10 common mistakes you do in #PowerBI #PowerQuery – Pitfall #3

Prologue

In our last episode of the Pitfalls series here, we were introduced to Pitfall #2 – The automatic detection of column types, which can trigger common refresh errors. In today’s post, we will learn about the third pitfall, which is probably more dangerous than all the pitfalls combined!

Pitfall #3 is so dangerous. It is almost invisible. You will easily miss it when you create the report, or when you refresh it. Pitfall #3 will create a bias in your reports. But when you finally detect the wrong results, it may be too late. Pitfall #3 is fatal. It exposes you to biased reports, wrong insights, and potentially disastrous business decisions.

And it all starts with a filter in Power BI Query Editor. Such a trivial and common UI control, right? Almost all the queries that are out there include filter steps.

Let’s build the suspense, and reveal the third pitfall in a memorable way – through a short story.
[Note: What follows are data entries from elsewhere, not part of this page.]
(** A section with its answer and the topics that its thread goes on to dispatch *)
Definition run_op (o : op) : M world (answer * list string) :=
  match o with
  | OEnqueue t p vt hd => let! i := enqueue_locked isoformat t p vt hd in ret (Id i, [t])
  | OConsume t f g => consume_locked t f g ;;; ret (Nothing, [t])
  | ODequeue t d => let! m := dequeue_pass t d in ret (Got m, [])
  | OAck d => let! b := ack d in ret (Settled b, [])
  | ONack d rq => let! r := nack_locked isoformat d rq in ret (Settled r.1, obligation r.2)
  | ORemove cid => remove_consumer cid ;;; ret (Nothing, [])
  | OReap t => let! ts := reap_locked isoformat t in ret (Nothing, ts)
  | OReturns k => thread_ends k ;;; ret (Nothing, [])
  | ORaises k =>
      let! i := thread_ends k in
      match i with
      | Some i => let! r := nack_locked isoformat (i_id i) true in ret (Settled r.1, obligation r.2)
      | None => ret (Nothing, [])
      end
  | OTick t => upd_wq (set_now t) ;;; ret (Nothing, [])
  | OCloseFlags => close_flags ;;; ret (Nothing, [])
  | OCloseTables => close_tables ;;; ret (Nothing, [])
  end.

(** The delivery id that [ack] and [nack] take from a message *)
Definition delivery_of (m : Message) : string :=
  match dget (headers m) h_delivery with Some (VStr d) => d | _ => "" end.

(** The events of a section that starts in [h] and answers [a] *)
Definition emitted (o : op) (a : answer) h : list event :=
  match o, a with
  | OEnqueue t p _ hd, Id _ => [Put t (mkJob p (count_of (default (VInt 0) (dget (dmerge [(h_retry, VInt 0)] hd) h_retry))))]
  | ODequeue t _, Got (Transport.Done (Some m)) => [Lease t [(delivery_of m, job_of m)]]
  | OAck d, Settled true => [Done d]
  | ONack d rq, Settled true => [Nack d rq]
  | OReap t, _ => map (fun e => Nack (delivery_id e) true) (late_of t (in_flight (the_wq h)))
  | ORaises k, Settled true =>
      match spawned (the_wq h) !! k with Some i => [Nack (i_id i) true] | None => [] end
  | OCloseTables, _ => [Clear]
  | _, _ => []
  end.
(* ===== verification/Executor.v ===== *)
(** * [eventforge/executor.py]: [Executor]

    The executor's tables live in the heap's [h_tr]; a submitted function is a
    statement over the whole heap.  A [Future] is a cell, named by its task, that
    a worker fills ([work]); the done-callback [_on_complete] then moves the result
    into the results table.  A worker process runs on a copy of the heap, of which
    only the outcome comes back. *)
From S2P Require Import Prelude PyDict Types Transport Queue.

Inductive ExecutionMode : Type := SEQUENTIAL | THREAD | PROCESS.

#[global] Instance ExecutionMode_eq_dec : EqDecision ExecutionMode.
Proof. solve_decision. Defined.

Module Executor.

(** The dict that [_run_with_timing] returns; [d_error_type] is absent on success. *)
Record timing_dict : Type := mkDict {
  d_task_id : string; d_status : string; d_value : val; d_error : option string;
  d_error_type : option string; d_execution_time : Z; d_worker_id : string;
}.

Inductive raw : Type := RTask (r : TaskResult) | RDict (d : timing_dict).

(** What crosses to a worker process and back: a call, and the value in the dict
    that answers it *)
Inductive pickled (F : Type) : Type := TheCall (f : F) (a : pyargs) | TheAnswer (v : val).
Arguments TheCall {F} f a.
Arguments TheAnswer {F} v.

Inductive future (F : Type) : Type :=
  | Pending (f : F) (a : pyargs)
  | Finished (r : result raw).
Arguments Pending {F} f a.
Arguments Finished {F} r.

Record state (F : Type) : Type := mkEx {
  mode : ExecutionMode;
  results : list (string * TaskResult);
  futures : list string;                      (** the keys of [_futures] *)
  cells : list (string * future F);           (** the [Future] objects *)
  pool : bool;                                (** [_pool] is not [None] *)
  running : bool;
}.
Arguments mkEx {F} _ _ _ _ _ _.
Arguments mode {F} _.
Arguments results {F} _.
Arguments futures {F} _.
Arguments cells {F} _.
Arguments pool {F} _.
Arguments running {F} _.

Section ops.
Context {F R : Type}.
Abbreviation world := (heap (state F) R).
Variable call : F -> pyargs -> M world val.
Variable clock : world -> Z.
(** Names of threads and processes *)
Variables thread_name process_name : world -> string.
(** What pickling raises *)
Variable pickle : pickled F -> option exn.

Definition init (m : ExecutionMode) : state F := mkEx m [] [] [] false false.

Definition start : M world unit := upd_tr (fun s =>
  if running s then s
  else mkEx (mode s) (results s) (futures s) (cells s)
            (match mode s with SEQUENTIAL => pool s | _ => true end) true).
(** What the caller gets is what it reads of the response to what the method did. *)
Lemma local_call m a tm h :
  Local.linked h -> Local.names_plain h -> MemoryTransport.closed (h_tr h) = false ->
  Local.simple_channels (h_rest h).1 -> Local.handlers_of (request_topic service_name) h = [handler] ->
  MemoryTransport.full (h_tr h) (request_topic service_name) = false ->
  0 <= effective default_timeout tm ->
  let rt := "_rpc_reply." +:+ uuid4 (h_uuid h) in
  dmem (q_topics (h_rest h).1) rt = false -> MemoryTransport.queue_of (h_tr h) rt = [] ->
  let hm := mkHeap (S (S (h_uuid h))) (h_tr h) (h_rest h) in
  exists i h', rpc m a tm h =
      (match read_response P (dump_response P (response_of i (uuid4 (h_uuid h)) (looked_up call_method m a hm).1)) with
       | Ok v => Ok (Done v) | Raise e => Raise e end, h') /\
    (h_rest h').2 = (h_rest (looked_up call_method m a hm).2).2 /\
    MemoryTransport.queue_of (h_tr h') rt = [].
Proof.
  intros Hl Hpl Hc Hsc Hh Hfull Htm rt Hrt Hq hm.
  set (t := request_topic service_name) in *.
  set (rid := uuid4 (h_uuid h)) in *.
  set (req := mkRPCRequest rid m (pos a) (kw a) (Some (effective default_timeout tm))).
  set (msg := mkMessage (uuid4 (S (h_uuid h))) t (dump_request P req) [] (clock hm) (Some rt) (Some rid)).
  assert (Local.linked hm) as Hlm by (apply Local.linked_mono; [lia|done]).
  pose proof (looked_up_own call_method m a hm own) as (Htr1 & Hq1 & Hu1).
  pose proof (server_answers (TR := Local.local_transport E') clock P call_method msg req hm raises_tame (request_back req) eq_refl) as Hans.
  cbn [req_method req_args req_kwargs req] in Hans. replace (mkArgs (pos a) (kw a)) with a in Hans by by destruct a.
  destruct (looked_up call_method m a hm) as [r h1]. cbn [fst snd] in *.
  set (resp := response_of (uuid4 (h_uuid h1)) rid r) in *.
  change (mkHeap (S (h_uuid h1)) (h_tr h1) (h_rest h1)) with (Local.after_uuid h1) in Hans.
  set (h3 := Local.after_uuid h1) in *. set (h4 := Local.after_uuid h3).
  set (rmsg := mkMessage (uuid4 (h_uuid h3)) rt (dump_response P resp) [] (clock h4) None None).
  assert (Local.linked h4) as Hl4.
  { apply (Local.linked_same hm); cbn in *; [done..|lia]. }
  assert (t <> rt) as Htne.
  { intros He. unfold Local.handlers_of in Hh. rewrite He in Hh. unfold dmem in Hrt.
    by destruct (dget (q_topics (h_rest h).1) rt). }
  assert (dmem (q_topics (h_rest hm).1) t = true) as Hmt.
  { unfold Local.handlers_of in Hh. cbn. unfold dmem. by destruct (dget (q_topics (h_rest h).1) t). }
  destruct (Local.exchange clock E msg rmsg hm h4 (effective default_timeout tm))
    as (h6 & h' & Hsend & Hrecv & Hq' & Hrest); try done.
  - intros h5 Hp5. unfold channel_fire, get_q, gets, bind. unfold Local.handlers_of in Hh.
    change (q_topics (h_rest hm).1) with (q_topics (h_rest h).1).
    change (Types.topic msg) with t. destruct (dget (q_topics (h_rest h).1) t) as [ev|] eqn:Hg; [|done].
    destruct (Hsc _ _ Hg). rewrite Local.fire_simple, Hh by done.
    unfold broadcast. cbn [for_each]. unfold bind at 1 2. rewrite handler_runs.
    unfold bind. rewrite Hans. unfold send_response. cbn [reply_to msg]. rewrite decide_False by done.
    unfold publish, new_message, new_uuid, gets, ret, bind. cbn [h_uuid h_tr h_rest].
    change (mkHeap _ _ _) with h4. change (response_of _ (req_id req) r) with resp. fold rmsg.
    rewrite Local.send_untopiced, Hp5; [done|done|..]; unfold Local.names_plain, h4, h3; cbn; rewrite ?Hq1, ?Htr1; done.
  - exists (uuid4 (h_uuid h1)), h'. split; [|split; [by rewrite Hrest|done]].
    unfold call, call_send, call_receive, call_answer, new_message, new_uuid, gets, ret, bind. cbn [h_uuid h_tr h_rest]. fold rid.
    change (mkHeap (S (S (h_uuid h))) (h_tr h) (h_rest h)) with hm. fold rt. fold t. fold req. fold msg.
    rewrite Hsend. unfold receive. change (Types.topic rmsg) with rt in Hrecv. rewrite Hrecv. cbn [payload rmsg]. unfold lift.
    unfold resp. by destruct (read_response P (dump_response P _)).
Qed.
A fiction story about a Power BI / Excel analyst, called Bob.

Chapter 1

It was a stormy morning at FakeCompany Inc. Bob, was working on his cool Power BI report, when his boss stormed into his cubicle.

“Look at this report”, said the boss, and handed a sheet of paper to Bob. With trembling hands, Bob unfolded the paper, and read this spreadsheet:

Pitfall 3 in Power BI and Power Query

“Oh, I know this report, from last year! Every year all the employees receive a rank from 1 to 5”, said Bob, “and those who gets a rank of 1 are being laid off”.

“Yes, but this time, it’s different”, said the boss, with a sinister look. “There is a bigger layoff this time. The layoff will also include those with rank 2. Please get the list from HR, and send me a Power BI report of all the employees that stays with us”, demanded the boss. “Oh, and don’t worry, Bob. With your outstanding reporting talent, you got a rank of 5 this year, so get ready for your promotion as our new VP of Business Intelligence!”.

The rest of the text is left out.